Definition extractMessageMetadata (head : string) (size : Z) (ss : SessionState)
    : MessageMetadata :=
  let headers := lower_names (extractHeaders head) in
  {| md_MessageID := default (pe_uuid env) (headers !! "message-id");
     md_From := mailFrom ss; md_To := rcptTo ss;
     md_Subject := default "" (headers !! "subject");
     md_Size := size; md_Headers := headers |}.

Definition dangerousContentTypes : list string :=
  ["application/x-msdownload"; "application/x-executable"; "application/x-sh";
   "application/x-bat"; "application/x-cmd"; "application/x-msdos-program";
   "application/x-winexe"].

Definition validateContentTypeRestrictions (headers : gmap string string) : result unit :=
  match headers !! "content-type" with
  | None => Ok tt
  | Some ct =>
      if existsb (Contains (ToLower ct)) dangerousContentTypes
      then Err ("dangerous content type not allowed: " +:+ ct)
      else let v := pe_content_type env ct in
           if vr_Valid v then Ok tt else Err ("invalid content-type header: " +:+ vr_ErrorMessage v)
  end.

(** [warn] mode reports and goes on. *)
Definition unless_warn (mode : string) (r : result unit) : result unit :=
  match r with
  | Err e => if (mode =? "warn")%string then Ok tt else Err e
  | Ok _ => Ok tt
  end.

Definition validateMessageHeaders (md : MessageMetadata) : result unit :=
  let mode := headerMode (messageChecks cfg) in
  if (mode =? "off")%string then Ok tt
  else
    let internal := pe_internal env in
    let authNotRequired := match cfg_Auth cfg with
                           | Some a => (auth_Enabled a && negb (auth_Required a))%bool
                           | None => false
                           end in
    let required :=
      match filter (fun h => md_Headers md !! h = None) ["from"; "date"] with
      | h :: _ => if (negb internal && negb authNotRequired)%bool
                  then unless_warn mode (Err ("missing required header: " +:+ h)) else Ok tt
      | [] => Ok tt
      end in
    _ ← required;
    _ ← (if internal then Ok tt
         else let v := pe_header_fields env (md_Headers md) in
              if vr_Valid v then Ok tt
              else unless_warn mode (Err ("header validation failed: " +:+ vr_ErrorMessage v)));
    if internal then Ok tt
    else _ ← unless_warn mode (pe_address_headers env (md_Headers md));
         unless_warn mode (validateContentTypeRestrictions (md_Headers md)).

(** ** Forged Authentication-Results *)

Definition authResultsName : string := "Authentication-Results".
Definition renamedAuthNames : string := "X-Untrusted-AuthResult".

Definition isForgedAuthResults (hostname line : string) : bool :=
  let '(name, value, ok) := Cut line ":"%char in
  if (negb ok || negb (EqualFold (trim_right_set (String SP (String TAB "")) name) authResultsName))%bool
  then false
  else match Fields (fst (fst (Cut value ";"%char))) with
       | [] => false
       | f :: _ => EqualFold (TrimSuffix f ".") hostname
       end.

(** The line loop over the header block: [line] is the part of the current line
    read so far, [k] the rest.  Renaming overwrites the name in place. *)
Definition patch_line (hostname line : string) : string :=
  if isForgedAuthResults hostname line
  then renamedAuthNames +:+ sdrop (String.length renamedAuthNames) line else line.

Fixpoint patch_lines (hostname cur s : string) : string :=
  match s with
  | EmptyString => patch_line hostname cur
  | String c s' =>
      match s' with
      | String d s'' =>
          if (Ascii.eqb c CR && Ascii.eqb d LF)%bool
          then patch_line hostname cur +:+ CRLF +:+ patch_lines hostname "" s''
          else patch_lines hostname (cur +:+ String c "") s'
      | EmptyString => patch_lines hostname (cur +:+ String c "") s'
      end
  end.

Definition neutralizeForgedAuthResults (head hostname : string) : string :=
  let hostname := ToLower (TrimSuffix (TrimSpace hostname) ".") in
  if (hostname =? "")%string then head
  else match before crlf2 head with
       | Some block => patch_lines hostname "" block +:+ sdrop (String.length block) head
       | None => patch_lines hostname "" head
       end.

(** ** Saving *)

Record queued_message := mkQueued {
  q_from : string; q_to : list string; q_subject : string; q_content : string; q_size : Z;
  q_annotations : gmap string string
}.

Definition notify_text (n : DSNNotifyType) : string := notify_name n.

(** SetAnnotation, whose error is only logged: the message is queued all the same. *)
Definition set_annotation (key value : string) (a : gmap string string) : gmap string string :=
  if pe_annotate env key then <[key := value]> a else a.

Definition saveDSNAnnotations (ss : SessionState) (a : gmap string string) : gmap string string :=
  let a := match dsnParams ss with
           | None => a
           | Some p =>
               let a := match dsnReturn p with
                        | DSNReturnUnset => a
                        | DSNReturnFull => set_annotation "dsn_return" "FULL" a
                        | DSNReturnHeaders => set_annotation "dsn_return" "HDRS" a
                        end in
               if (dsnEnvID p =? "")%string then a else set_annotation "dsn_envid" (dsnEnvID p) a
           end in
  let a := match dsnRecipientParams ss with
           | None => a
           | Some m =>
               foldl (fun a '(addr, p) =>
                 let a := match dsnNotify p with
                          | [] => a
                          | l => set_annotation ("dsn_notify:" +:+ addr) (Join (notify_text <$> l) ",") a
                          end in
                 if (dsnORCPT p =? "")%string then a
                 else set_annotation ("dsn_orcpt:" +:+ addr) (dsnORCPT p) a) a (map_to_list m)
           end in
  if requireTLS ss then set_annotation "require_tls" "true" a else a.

---

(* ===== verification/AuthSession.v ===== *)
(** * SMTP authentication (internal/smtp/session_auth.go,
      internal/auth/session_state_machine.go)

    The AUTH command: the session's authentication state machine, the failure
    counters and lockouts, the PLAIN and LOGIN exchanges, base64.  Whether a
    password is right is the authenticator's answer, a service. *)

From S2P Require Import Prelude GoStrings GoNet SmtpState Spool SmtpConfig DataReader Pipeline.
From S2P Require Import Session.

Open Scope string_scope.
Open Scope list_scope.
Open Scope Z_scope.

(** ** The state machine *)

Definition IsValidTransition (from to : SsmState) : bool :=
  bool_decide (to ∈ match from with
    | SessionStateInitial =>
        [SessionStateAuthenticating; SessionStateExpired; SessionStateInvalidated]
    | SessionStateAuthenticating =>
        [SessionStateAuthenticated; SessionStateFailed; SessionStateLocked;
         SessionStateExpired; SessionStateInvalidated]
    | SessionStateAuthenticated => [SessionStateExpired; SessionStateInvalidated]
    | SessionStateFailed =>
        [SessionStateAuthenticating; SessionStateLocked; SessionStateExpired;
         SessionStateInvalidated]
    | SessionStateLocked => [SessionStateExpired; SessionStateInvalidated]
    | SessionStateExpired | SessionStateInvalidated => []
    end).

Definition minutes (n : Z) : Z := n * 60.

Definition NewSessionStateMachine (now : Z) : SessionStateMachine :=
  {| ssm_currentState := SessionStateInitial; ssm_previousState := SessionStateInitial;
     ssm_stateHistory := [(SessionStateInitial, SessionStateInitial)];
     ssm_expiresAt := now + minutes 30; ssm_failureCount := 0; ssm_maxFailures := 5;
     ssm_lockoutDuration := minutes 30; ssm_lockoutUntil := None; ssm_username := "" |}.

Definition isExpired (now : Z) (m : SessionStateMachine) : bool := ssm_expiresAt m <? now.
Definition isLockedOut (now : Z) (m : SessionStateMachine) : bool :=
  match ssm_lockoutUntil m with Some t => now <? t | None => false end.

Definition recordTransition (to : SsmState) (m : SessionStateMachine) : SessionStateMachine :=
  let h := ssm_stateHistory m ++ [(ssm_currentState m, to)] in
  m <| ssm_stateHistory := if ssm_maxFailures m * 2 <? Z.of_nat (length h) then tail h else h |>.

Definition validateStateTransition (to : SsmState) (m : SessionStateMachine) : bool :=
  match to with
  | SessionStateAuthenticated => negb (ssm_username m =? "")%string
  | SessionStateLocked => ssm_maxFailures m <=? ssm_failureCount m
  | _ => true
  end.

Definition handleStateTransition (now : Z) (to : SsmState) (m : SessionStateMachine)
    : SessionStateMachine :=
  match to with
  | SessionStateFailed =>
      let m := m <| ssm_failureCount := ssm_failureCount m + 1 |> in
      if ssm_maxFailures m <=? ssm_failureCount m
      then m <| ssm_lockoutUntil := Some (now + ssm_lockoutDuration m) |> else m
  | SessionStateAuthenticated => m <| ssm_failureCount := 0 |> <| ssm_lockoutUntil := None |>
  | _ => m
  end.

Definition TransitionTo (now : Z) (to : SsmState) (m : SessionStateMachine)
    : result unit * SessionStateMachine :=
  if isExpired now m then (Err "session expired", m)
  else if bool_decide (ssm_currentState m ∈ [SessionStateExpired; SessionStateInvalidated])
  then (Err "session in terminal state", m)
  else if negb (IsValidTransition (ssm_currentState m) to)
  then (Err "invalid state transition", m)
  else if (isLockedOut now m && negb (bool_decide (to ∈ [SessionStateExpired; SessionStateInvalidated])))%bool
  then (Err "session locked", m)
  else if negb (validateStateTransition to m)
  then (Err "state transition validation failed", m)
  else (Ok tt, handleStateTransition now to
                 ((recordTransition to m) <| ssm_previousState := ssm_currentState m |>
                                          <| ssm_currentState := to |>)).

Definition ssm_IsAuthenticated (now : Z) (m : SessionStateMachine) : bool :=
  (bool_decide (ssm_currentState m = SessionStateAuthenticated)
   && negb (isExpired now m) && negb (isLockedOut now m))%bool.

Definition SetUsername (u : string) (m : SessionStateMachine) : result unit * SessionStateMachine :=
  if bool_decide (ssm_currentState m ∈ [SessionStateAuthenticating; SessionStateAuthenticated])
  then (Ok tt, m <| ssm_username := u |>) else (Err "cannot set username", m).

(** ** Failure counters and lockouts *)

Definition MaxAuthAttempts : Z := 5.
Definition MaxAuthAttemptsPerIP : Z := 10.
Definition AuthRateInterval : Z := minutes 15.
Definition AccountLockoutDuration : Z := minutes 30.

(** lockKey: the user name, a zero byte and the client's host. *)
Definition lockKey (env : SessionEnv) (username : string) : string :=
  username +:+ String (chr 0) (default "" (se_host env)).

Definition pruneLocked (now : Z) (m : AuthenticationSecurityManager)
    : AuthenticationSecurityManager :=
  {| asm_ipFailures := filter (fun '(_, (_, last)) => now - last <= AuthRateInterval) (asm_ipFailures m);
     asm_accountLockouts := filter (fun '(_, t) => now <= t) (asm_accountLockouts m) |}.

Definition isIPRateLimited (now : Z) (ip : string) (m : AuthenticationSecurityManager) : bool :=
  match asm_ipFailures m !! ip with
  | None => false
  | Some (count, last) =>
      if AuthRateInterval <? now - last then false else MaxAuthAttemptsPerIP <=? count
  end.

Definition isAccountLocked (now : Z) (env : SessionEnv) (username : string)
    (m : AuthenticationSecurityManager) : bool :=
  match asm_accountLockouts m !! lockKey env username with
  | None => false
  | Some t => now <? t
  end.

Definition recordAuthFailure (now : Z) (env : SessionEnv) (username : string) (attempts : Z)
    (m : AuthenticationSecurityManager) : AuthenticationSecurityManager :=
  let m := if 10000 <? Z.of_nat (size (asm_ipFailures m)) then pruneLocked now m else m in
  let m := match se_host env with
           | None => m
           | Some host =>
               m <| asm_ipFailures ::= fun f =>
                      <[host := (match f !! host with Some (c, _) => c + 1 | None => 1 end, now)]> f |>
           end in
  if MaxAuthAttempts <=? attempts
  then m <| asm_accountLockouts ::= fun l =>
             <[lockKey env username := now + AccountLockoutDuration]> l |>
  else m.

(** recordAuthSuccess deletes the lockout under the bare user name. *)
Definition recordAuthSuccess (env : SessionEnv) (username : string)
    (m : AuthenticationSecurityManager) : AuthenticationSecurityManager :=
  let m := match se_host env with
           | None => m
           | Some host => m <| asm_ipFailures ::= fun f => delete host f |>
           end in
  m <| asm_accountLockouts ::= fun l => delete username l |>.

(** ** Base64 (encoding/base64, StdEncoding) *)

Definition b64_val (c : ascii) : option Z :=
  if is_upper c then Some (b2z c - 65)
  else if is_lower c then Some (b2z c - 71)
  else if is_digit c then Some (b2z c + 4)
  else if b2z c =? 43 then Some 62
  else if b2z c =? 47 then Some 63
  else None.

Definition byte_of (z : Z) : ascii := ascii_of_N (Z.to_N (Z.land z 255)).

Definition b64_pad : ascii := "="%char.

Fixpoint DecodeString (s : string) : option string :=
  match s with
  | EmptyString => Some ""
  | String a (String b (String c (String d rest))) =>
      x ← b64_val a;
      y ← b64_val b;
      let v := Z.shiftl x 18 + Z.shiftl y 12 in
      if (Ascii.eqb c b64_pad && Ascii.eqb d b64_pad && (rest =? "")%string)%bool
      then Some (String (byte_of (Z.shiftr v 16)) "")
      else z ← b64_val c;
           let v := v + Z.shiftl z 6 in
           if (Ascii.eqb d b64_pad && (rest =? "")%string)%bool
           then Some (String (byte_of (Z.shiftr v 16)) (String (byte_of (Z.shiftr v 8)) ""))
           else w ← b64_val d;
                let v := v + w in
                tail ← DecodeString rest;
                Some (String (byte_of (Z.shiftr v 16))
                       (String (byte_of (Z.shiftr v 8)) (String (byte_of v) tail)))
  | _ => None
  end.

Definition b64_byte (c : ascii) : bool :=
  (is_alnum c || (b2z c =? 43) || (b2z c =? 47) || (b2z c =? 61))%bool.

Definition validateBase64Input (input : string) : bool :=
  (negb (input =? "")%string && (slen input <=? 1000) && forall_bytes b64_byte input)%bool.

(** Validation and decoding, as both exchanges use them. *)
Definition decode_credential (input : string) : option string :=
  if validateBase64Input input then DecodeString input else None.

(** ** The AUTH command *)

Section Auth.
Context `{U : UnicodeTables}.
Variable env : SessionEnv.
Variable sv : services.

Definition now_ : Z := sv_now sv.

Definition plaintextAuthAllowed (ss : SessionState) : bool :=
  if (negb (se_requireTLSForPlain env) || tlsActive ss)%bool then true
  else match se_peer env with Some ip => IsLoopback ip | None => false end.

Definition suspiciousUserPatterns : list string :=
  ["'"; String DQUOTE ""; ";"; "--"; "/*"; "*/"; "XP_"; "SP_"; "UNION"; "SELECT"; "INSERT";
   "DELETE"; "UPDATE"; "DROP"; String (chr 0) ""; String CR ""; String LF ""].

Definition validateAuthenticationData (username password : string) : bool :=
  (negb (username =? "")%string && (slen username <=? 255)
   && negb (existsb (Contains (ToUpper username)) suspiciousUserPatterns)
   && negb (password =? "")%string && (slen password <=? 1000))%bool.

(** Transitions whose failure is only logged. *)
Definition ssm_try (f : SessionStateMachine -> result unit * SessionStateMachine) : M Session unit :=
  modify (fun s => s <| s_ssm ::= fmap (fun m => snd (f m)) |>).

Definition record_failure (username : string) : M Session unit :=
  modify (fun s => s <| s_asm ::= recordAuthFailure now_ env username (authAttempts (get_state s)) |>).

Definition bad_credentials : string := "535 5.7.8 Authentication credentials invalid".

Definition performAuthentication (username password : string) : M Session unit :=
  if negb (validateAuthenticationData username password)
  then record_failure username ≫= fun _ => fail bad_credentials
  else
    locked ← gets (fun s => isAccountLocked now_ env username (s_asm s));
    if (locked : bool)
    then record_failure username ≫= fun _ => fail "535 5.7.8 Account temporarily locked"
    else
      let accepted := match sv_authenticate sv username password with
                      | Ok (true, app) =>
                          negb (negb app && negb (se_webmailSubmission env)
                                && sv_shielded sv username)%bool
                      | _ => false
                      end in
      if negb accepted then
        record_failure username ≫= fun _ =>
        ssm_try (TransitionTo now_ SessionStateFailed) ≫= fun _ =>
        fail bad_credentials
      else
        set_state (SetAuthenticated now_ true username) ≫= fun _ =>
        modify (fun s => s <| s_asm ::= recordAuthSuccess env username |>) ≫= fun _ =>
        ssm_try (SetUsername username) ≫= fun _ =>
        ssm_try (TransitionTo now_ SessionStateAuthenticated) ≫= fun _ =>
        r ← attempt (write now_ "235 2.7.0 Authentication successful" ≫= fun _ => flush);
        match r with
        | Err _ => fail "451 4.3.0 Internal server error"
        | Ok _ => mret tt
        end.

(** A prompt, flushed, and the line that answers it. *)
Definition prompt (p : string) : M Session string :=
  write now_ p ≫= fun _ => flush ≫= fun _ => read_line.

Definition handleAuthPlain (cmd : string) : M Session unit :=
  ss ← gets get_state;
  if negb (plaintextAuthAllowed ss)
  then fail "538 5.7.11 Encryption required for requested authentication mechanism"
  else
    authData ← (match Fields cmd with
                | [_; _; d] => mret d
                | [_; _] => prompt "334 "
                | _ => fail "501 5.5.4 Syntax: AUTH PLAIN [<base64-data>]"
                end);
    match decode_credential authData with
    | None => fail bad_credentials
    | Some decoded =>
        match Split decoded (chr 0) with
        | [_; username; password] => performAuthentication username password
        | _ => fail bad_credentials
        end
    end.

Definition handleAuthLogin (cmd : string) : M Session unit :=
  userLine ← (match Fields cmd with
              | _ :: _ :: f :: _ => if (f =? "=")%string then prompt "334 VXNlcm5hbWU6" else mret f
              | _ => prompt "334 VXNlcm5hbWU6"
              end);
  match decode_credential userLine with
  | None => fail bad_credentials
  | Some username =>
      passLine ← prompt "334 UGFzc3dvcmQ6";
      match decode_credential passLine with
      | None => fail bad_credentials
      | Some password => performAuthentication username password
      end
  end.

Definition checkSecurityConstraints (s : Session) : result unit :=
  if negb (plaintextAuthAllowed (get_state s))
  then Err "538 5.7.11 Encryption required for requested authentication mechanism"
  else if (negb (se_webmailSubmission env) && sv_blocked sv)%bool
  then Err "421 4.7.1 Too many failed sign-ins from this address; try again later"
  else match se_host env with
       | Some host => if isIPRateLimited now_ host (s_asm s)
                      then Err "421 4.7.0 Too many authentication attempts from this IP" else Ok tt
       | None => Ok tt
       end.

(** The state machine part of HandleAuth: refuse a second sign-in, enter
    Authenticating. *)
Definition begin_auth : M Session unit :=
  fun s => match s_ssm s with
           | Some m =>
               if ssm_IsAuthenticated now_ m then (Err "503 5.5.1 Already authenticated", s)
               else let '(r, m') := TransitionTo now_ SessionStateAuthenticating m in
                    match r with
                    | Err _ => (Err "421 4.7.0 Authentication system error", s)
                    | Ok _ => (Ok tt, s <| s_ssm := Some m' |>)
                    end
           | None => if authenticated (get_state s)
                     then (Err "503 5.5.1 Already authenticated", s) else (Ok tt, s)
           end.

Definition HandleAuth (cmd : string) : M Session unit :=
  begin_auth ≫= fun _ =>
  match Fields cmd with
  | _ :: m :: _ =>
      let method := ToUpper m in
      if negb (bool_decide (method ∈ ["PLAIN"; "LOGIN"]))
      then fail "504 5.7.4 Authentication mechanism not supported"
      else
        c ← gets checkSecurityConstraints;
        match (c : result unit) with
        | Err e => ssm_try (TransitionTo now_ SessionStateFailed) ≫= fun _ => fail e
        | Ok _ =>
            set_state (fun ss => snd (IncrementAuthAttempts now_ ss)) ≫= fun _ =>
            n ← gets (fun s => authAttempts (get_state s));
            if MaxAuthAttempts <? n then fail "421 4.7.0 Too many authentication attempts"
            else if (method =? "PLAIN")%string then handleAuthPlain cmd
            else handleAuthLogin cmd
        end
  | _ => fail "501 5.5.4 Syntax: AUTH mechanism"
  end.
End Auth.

What you have to do
When the entries above show the word "checkSecurityConstraints" in a line, copy that line out.

Completed task
Definition checkSecurityConstraints (s : Session) : result unit :=
        c ← gets checkSecurityConstraints;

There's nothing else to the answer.